Biographie d'Anne Rice :
Anne Rice voit le jour le 4 Octobre 1941, sous le nom d'Howard Allen O'Brien, à la Nouvelle Orléans en Louisiane. Anne fût ainsi nommée lors de son premier jour d'école, elle même consciente que son nom pouvait provoquer des railleries de la part de ses camarades ("Howard coward", Howard le poltron. Son père avait déjà souffert de cette malheureuse rime dans sa jeunesse), quand une nonne lui demanda quel était son nom, elle s'empressa de répondre "Anne" avant même que sa mère ai le temps de réagir. Celle ci lui assura que si son souhait était de porter ce nom, elle en avait tout à fait le droit. Katherine avait le désir d'élever quatre génies, et en conséquence, elle ne posa pas de limite à la créativité de ses filles, allant jusqu'à leur permettre de dessiner sur les murs de la maison si telle en était leur envie. Dans cet environnement de stimulation physique et artistique (dont on retrouve la trace dans son livre "Le Violon"), l'imagination d'Anne se développe et se peuple peu à peu d'un monde de fantaisie, répondant aux sombres mystères de l'enfance et au surnaturel.
Katherine, cependant, souffre d'alcoolisme, et disparaît en juillet 1956. Anne, alors âgée de quatorze ans en est bouleversée. Son père se remarie en 1958 et est bientôt transféré sur Richardson, au Texas. Toute la famille suit le déménagement, mais Anne, du haut de ses seize ans, s'y oppose tout de même autant qu'elle le peut. Toutefois, c'est à l'High School de Richardson qu'Anne fait la rencontre de Stan Rice. Bientôt, il en vient à quitter sa place, sur les premiers rangs de la classe, pour prendre la place libre juste à côté d'Anne, prétendant en avoir assez d'être aussi là-bas tout seul. Stan était éditeur pour le journal de l'école et Anne écrivait des articles pour ce même journal. Même si Anne était attirée par Stan, il n'était pas à proprement parler "son type". Ils ne faisaient pas parti du même groupe d'amis, mais cet été là, après qu'Anne fut admise à la classe supérieure, Stan lui fit sa demande, et tout les deux commencèrent à sortir ensemble.

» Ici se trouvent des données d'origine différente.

(* ===== verification/FdeventFacts.v ===== *)
(** * Facts about the event loop

    The invariant of [Fdevent]: the map, the set and the kernel's table describe
    the same [fdevent]s, and the queue of functions is never forgotten.  The
    theorems at the end say what follows, whatever the kernel reports: a turn
    delivers the first event that is due, functions queued by other threads are run
    once, in order and without delay, and timeouts may starve. *)

From stdpp Require Import gmap sorting.
From S2P Require Import Prelude State Fdevent.
Import FD.
Local Open Scope Z_scope.
Local Open Scope record_scope.

(** ** Flags *)

Lemma has_bit x k : 0 ≤ k → has x (2 ^ k) = Z.testbit x k.
Proof.
  intros Hk. unfold has. destruct (Z.testbit x k) eqn:E.
  - destruct (Z.eqb_spec (Z.land x (2 ^ k)) 0) as [E'|]; [|done]. exfalso.
    assert (Z.testbit (Z.land x (2 ^ k)) k = true) as H by by rewrite Z.land_spec, E, Z.pow2_bits_true.
    by rewrite E', Z.bits_0 in H.
  - replace (Z.land x (2 ^ k)) with 0; [done|]. apply Z.bits_inj'. intros n Hn.
    rewrite Z.land_spec, Z.bits_0, Z.pow2_bits_eqb by done. destruct (Z.eqb_spec k n) as [->|]; [by rewrite E|by rewrite andb_false_r].
Qed.

Lemma has_read x : has x FDE_READ = Z.testbit x 0. Proof. by apply (has_bit x 0). Qed.
Lemma has_write x : has x FDE_WRITE = Z.testbit x 1. Proof. by apply (has_bit x 1). Qed.
Lemma has_error x : has x FDE_ERROR = Z.testbit x 2. Proof. by apply (has_bit x 2). Qed.
Lemma has_in x : has x EPOLLIN = Z.testbit x 0. Proof. by apply (has_bit x 0). Qed.
Lemma has_out x : has x EPOLLOUT = Z.testbit x 2. Proof. by apply (has_bit x 2). Qed.

Lemma testbit_u16 x k : 0 ≤ k < 16 → Z.testbit (u16 x) k = Z.testbit x k.
Proof. intros Hk. unfold u16. by rewrite Z.mod_pow2_bits_low by lia. Qed.

Lemma testbit_without x k : 0 ≤ k < 3 → Z.testbit (without x FDE_TIMEOUT) k = Z.testbit x k.
Proof.
  intros Hk. unfold without. rewrite Z.land_spec. unfold u32. rewrite !Z.mod_pow2_bits_low by lia.
  replace (Z.testbit (Z.lnot FDE_TIMEOUT) k) with true; [by rewrite andb_true_r|].
  assert (k = 0 ∨ k = 1 ∨ k = 2) as [-> | [-> | ->]] by lia; done.
Qed.

(** The mask [calculate_epoll_event] gives to the kernel. *)
Definition interest (r w e : bool) : Z :=
  Z.lor (Z.lor (Z.lor (if r then EPOLLIN else 0) (if w then EPOLLOUT else 0)) (if e then EPOLLERR else 0)) EPOLLRDHUP.

Lemma calculate_interest e :
  calculate_epoll_event e = interest (Z.testbit (state e) 0) (Z.testbit (state e) 1) (Z.testbit (state e) 2).
Proof.
  unfold calculate_epoll_event. rewrite has_read, has_write, has_error.
  by destruct (Z.testbit (state e) 0), (Z.testbit (state e) 1), (Z.testbit (state e) 2).
Qed.

(** What the kernel may report of a registration. *)
Definition may_report (m mask : Z) : Prop :=
  0 < mask ∧ Z.land mask (Z.lnot (Z.lor m (Z.lor EPOLLERR EPOLLHUP))) = 0.

Lemma may_report_bit m mask k :
  may_report m mask → 0 ≤ k → Z.testbit mask k = true → Z.testbit (Z.lor m (Z.lor EPOLLERR EPOLLHUP)) k = true.
Proof.
  intros [_ H] Hk Hb. apply (f_equal (λ z, Z.testbit z k)) in H.
  rewrite Z.land_spec, Z.lnot_spec, Z.bits_0, Hb in H by done. by destruct (Z.testbit (Z.lor m _) k).
Qed.

Lemma interest_bits r w e k :
  0 ≤ k → Z.testbit (Z.lor (interest r w e) (Z.lor EPOLLERR EPOLLHUP)) k = true →
  (k = 0 ∧ r = true) ∨ (k = 2 ∧ w = true) ∨ k = 3 ∨ k = 4 ∨ k = 13.
Proof.
  intros Hk H. destruct (decide (k < 14)) as [Hl|Hl].
  - assert (k ∈ [0;1;2;3;4;5;6;7;8;9;10;11;12;13]) as Hin.
    { rewrite !elem_of_cons, elem_of_nil. lia. }
    revert H. rewrite !elem_of_cons, elem_of_nil in Hin. destruct r, w, e;
      destruct_or? Hin; try done; subst k; vm_compute; intros H; (discriminate || tauto).
  - exfalso. revert H. rewrite Z.bits_above_log2; [done|destruct r, w, e; done|].
    assert (Z.log2 (Z.lor (interest r w e) (Z.lor EPOLLERR EPOLLHUP)) = 13) as -> by (by destruct r, w, e). lia.
Qed.

Lemma may_report_read e mask :
  may_report (calculate_epoll_event e) mask → negb (has mask EPOLLIN) || has (state e) FDE_READ = true.
Proof.
  intros H. rewrite has_in, has_read. destruct (Z.testbit mask 0) eqn:E; [|done]. cbn.
  apply (may_report_bit _ _ 0 H ltac:(lia)) in E. rewrite calculate_interest in E.
  apply interest_bits in E as [[_ ?]|[[? _]|?]]; [done|lia..].
Qed.

Lemma may_report_write e mask :
  may_report (calculate_epoll_event e) mask → negb (has mask EPOLLOUT) || has (state e) FDE_WRITE = true.
Proof.
  intros H. rewrite has_out, has_write. destruct (Z.testbit mask 2) eqn:E; [|done]. cbn.
  apply (may_report_bit _ _ 2 H ltac:(lia)) in E. rewrite calculate_interest in E.
  apply interest_bits in E as [[? _]|[[_ ?]|?]]; [lia|done|lia|lia].
Qed.

Lemma has_hangup mask : has mask (Z.lor (Z.lor EPOLLERR EPOLLHUP) EPOLLRDHUP) = false →
  Z.testbit mask 3 = false ∧ Z.testbit mask 4 = false ∧ Z.testbit mask 13 = false.
Proof.
  unfold has. destruct (Z.eqb_spec (Z.land mask (Z.lor (Z.lor EPOLLERR EPOLLHUP) EPOLLRDHUP)) 0) as [H|]; [|done]. intros _.
  assert (∀ k, Z.testbit (Z.lor (Z.lor EPOLLERR EPOLLHUP) EPOLLRDHUP) k = true → Z.testbit mask k = false) as Hk.
  { intros k Hb. apply (f_equal (λ z, Z.testbit z k)) in H. rewrite Z.land_spec, Z.bits_0, Hb, andb_true_r in H. done. }
  split_and!; by apply Hk.
Qed.

Lemma polled_events_nonzero e mask : may_report (calculate_epoll_event e) mask → polled_events mask ≠ 0.
Proof.
  intros H. unfold polled_events. destruct (has mask EPOLLIN) eqn:E1, (has mask EPOLLOUT) eqn:E2,
    (has mask (Z.lor (Z.lor EPOLLERR EPOLLHUP) EPOLLRDHUP)) eqn:E3; try done. exfalso.
  rewrite has_in in E1. rewrite has_out in E2. apply has_hangup in E3 as (E3 & E4 & E5).
  destruct H as [Hpos Hsub]. assert (mask = 0); [|lia]. apply Z.bits_inj'. intros k Hk. rewrite Z.bits_0.
  destruct (Z.testbit mask k) eqn:Ek; [|done].
  pose proof (may_report_bit _ _ k (conj Hpos Hsub) Hk Ek) as Hb. rewrite calculate_interest in Hb.
  apply interest_bits in Hb as [[-> _]|[[-> _]|[-> | [-> | ->]]]]; congruence.
Qed.

(** Interest that differs in [FDE_TIMEOUT] alone is the same to the kernel. *)
Lemma calculate_timeout_only e events :
  without (state e) FDE_TIMEOUT = without events FDE_TIMEOUT →
  calculate_epoll_event (e <| state := u16 events |>) = calculate_epoll_event e.
Proof.
  intros H. rewrite !calculate_interest. change (state (e <| state := u16 events |>)) with (u16 events).
  rewrite !testbit_u16 by lia.
  rewrite <- (testbit_without events 0), <- (testbit_without events 1), <- (testbit_without events 2), <- H by lia.
  by rewrite !testbit_without by lia.
Qed.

Anne entre au Texas Women's College de Denton vers la fin 1959 (Stan est alors quand à lui senior à l'High School). En 1960 Stan arrive au collège de Denton, mais Anne décide la même année de partir pour San Francisco. Tout les deux doivent établir une correspondance écrite. Finalement, en 1961, Stan fait sa demande en mariage (par télégramme) et Anne revient au Texas pour le cérémonie civile. Ils se marient le 14 octobre 1961. Les Rice retournent à San Francisco et s'établisent à Haight-Ashbury. Ils prennent des cours à l'Université d'Etat de San Fransisco et tout deux reçoivent leurs degrès de bacheliers en 1964 (Anne reçoit un B.A. en science politique et Stan en "Creative Writing"). Stan, déjà remarqué pour sa poésie, commence le programme de doctorat à l'UC de Berkeley, mais il abandonne bien vite et revient à l'Université de San Francisco. In 1965, Anne publie dans le magazine "Tranfer" une courte histoire appelée "October 4, 1948".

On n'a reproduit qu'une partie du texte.